BRIEF
Only one stretch of the records below is wanted: the lines from the one holding "Definition is_whitespace (c" through the one holding "pretty (sp_end (se_span". Return it exactly, both ends included.

THE RECORDS
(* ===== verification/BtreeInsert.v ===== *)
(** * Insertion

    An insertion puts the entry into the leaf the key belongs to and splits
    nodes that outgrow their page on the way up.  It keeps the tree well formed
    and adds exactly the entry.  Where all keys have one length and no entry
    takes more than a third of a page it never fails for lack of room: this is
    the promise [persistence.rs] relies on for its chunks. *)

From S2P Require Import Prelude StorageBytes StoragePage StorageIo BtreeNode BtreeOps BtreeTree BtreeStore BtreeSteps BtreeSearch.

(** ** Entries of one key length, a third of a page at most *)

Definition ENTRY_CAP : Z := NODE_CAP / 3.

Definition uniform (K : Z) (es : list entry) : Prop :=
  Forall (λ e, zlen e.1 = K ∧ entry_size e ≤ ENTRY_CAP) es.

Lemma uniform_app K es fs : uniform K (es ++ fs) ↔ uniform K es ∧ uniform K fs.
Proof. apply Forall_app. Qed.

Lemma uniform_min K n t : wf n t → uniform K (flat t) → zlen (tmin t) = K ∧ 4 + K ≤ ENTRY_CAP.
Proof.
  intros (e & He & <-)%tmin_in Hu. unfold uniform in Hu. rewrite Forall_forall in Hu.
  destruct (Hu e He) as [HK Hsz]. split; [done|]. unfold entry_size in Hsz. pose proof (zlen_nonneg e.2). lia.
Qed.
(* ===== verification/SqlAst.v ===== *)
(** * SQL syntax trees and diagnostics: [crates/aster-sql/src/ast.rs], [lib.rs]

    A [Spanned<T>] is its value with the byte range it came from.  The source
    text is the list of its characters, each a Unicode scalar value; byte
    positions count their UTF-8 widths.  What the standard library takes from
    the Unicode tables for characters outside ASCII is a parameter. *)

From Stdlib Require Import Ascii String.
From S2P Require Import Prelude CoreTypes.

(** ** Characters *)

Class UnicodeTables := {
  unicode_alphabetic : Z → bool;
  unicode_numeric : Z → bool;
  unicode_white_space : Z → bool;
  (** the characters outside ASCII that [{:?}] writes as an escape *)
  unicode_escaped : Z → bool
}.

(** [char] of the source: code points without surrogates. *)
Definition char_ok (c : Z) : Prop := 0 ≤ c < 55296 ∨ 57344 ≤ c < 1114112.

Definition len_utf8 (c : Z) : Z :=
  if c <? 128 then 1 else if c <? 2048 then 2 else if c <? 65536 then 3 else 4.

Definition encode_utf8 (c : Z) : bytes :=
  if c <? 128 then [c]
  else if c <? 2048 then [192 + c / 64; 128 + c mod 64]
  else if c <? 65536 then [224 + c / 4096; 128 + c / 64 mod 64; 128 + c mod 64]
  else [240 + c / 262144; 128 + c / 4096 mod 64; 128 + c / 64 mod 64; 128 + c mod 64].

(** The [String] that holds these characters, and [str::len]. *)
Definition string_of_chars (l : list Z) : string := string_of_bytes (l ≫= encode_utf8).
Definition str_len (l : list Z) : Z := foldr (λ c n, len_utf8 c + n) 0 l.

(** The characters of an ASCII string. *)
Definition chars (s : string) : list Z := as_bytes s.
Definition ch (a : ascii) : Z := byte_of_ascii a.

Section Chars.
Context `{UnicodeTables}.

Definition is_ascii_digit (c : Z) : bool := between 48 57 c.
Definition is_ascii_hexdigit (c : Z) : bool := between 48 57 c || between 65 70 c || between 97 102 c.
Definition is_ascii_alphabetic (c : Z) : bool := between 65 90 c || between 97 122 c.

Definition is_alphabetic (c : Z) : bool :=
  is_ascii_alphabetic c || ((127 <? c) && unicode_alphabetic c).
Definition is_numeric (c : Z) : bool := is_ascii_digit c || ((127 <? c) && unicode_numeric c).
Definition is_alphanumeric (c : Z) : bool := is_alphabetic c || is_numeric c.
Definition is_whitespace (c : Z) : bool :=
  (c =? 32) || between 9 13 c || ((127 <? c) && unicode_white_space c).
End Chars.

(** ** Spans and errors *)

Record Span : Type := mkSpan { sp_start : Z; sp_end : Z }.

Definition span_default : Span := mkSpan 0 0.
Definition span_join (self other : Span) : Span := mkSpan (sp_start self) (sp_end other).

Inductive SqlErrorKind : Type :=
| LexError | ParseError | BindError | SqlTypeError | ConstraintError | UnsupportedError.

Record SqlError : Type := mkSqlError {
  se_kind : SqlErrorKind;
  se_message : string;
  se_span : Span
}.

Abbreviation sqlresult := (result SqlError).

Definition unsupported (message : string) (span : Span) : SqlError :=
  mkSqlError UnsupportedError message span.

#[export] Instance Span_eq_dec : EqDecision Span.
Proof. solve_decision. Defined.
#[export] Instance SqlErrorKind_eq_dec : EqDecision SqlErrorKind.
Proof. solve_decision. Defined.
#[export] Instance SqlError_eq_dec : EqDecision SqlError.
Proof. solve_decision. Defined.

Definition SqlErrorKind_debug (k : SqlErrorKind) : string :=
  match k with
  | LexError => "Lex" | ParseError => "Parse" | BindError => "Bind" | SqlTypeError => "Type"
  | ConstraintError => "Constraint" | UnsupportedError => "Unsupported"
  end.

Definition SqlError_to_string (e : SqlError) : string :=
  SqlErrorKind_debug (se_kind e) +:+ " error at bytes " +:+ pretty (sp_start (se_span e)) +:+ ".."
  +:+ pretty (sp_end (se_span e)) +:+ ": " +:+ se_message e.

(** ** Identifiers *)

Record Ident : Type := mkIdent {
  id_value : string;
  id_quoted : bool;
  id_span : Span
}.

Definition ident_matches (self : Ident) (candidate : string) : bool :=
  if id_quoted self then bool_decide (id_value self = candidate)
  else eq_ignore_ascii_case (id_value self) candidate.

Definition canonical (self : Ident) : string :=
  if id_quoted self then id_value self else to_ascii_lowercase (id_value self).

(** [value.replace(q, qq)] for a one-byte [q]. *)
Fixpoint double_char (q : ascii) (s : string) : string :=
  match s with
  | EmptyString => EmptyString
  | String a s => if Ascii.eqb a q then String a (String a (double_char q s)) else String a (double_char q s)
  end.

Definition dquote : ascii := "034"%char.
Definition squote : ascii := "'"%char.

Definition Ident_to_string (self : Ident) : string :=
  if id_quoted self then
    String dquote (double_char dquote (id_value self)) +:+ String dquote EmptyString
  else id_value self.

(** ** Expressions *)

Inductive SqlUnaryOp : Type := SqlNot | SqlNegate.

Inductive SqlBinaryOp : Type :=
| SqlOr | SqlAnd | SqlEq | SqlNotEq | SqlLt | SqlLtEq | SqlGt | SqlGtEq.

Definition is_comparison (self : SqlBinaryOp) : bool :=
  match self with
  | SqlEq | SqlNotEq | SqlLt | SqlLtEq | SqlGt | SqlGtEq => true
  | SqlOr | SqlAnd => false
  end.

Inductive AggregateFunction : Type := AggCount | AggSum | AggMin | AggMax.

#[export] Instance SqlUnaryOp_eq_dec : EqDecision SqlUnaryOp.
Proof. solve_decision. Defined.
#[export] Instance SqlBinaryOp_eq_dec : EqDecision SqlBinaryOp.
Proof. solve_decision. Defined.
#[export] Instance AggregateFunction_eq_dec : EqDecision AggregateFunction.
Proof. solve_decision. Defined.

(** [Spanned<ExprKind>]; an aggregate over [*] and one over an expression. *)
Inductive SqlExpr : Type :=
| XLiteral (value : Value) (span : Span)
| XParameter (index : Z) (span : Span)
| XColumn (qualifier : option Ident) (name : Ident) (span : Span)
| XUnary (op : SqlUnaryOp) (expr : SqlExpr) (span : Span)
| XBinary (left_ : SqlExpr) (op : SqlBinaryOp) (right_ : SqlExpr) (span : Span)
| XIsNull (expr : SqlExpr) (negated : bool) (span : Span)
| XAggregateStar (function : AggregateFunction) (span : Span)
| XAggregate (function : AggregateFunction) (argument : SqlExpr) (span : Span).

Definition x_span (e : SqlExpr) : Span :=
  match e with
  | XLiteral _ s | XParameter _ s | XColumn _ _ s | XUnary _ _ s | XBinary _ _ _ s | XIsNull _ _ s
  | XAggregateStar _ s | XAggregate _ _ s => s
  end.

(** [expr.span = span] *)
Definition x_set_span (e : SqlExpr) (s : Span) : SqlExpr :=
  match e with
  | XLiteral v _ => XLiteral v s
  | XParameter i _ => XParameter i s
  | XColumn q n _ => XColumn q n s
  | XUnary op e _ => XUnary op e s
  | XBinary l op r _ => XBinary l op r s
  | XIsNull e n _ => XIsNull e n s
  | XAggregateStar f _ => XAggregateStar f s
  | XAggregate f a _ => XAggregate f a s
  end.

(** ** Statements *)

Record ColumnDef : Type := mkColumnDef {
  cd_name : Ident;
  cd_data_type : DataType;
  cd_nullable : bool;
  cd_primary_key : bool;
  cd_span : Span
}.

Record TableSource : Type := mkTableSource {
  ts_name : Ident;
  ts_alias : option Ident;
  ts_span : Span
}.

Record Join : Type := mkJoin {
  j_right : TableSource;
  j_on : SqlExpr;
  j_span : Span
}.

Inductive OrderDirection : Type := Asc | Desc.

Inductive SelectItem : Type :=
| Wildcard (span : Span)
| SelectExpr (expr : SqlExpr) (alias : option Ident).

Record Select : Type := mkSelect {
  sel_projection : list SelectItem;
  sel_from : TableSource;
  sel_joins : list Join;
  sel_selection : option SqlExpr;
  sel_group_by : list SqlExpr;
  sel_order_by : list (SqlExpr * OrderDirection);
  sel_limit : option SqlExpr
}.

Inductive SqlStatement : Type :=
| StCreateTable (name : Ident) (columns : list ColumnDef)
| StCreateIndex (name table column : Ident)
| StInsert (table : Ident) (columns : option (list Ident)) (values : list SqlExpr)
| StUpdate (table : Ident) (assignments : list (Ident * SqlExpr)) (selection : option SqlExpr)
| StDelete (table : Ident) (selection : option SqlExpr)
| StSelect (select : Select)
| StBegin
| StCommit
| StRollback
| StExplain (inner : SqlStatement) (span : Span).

RESULT
Definition is_whitespace (c : Z) : bool :=
  (c =? 32) || between 9 13 c || ((127 <? c) && unicode_white_space c).
End Chars.

(** ** Spans and errors *)

Record Span : Type := mkSpan { sp_start : Z; sp_end : Z }.

Definition span_default : Span := mkSpan 0 0.
Definition span_join (self other : Span) : Span := mkSpan (sp_start self) (sp_end other).

Inductive SqlErrorKind : Type :=
| LexError | ParseError | BindError | SqlTypeError | ConstraintError | UnsupportedError.

Record SqlError : Type := mkSqlError {
  se_kind : SqlErrorKind;
  se_message : string;
  se_span : Span
}.

Abbreviation sqlresult := (result SqlError).

Definition unsupported (message : string) (span : Span) : SqlError :=
  mkSqlError UnsupportedError message span.

#[export] Instance Span_eq_dec : EqDecision Span.
Proof. solve_decision. Defined.
#[export] Instance SqlErrorKind_eq_dec : EqDecision SqlErrorKind.
Proof. solve_decision. Defined.
#[export] Instance SqlError_eq_dec : EqDecision SqlError.
Proof. solve_decision. Defined.

Definition SqlErrorKind_debug (k : SqlErrorKind) : string :=
  match k with
  | LexError => "Lex" | ParseError => "Parse" | BindError => "Bind" | SqlTypeError => "Type"
  | ConstraintError => "Constraint" | UnsupportedError => "Unsupported"
  end.

Definition SqlError_to_string (e : SqlError) : string :=
  SqlErrorKind_debug (se_kind e) +:+ " error at bytes " +:+ pretty (sp_start (se_span e)) +:+ ".."
  +:+ pretty (sp_end (se_span e)) +:+ ": " +:+ se_message e.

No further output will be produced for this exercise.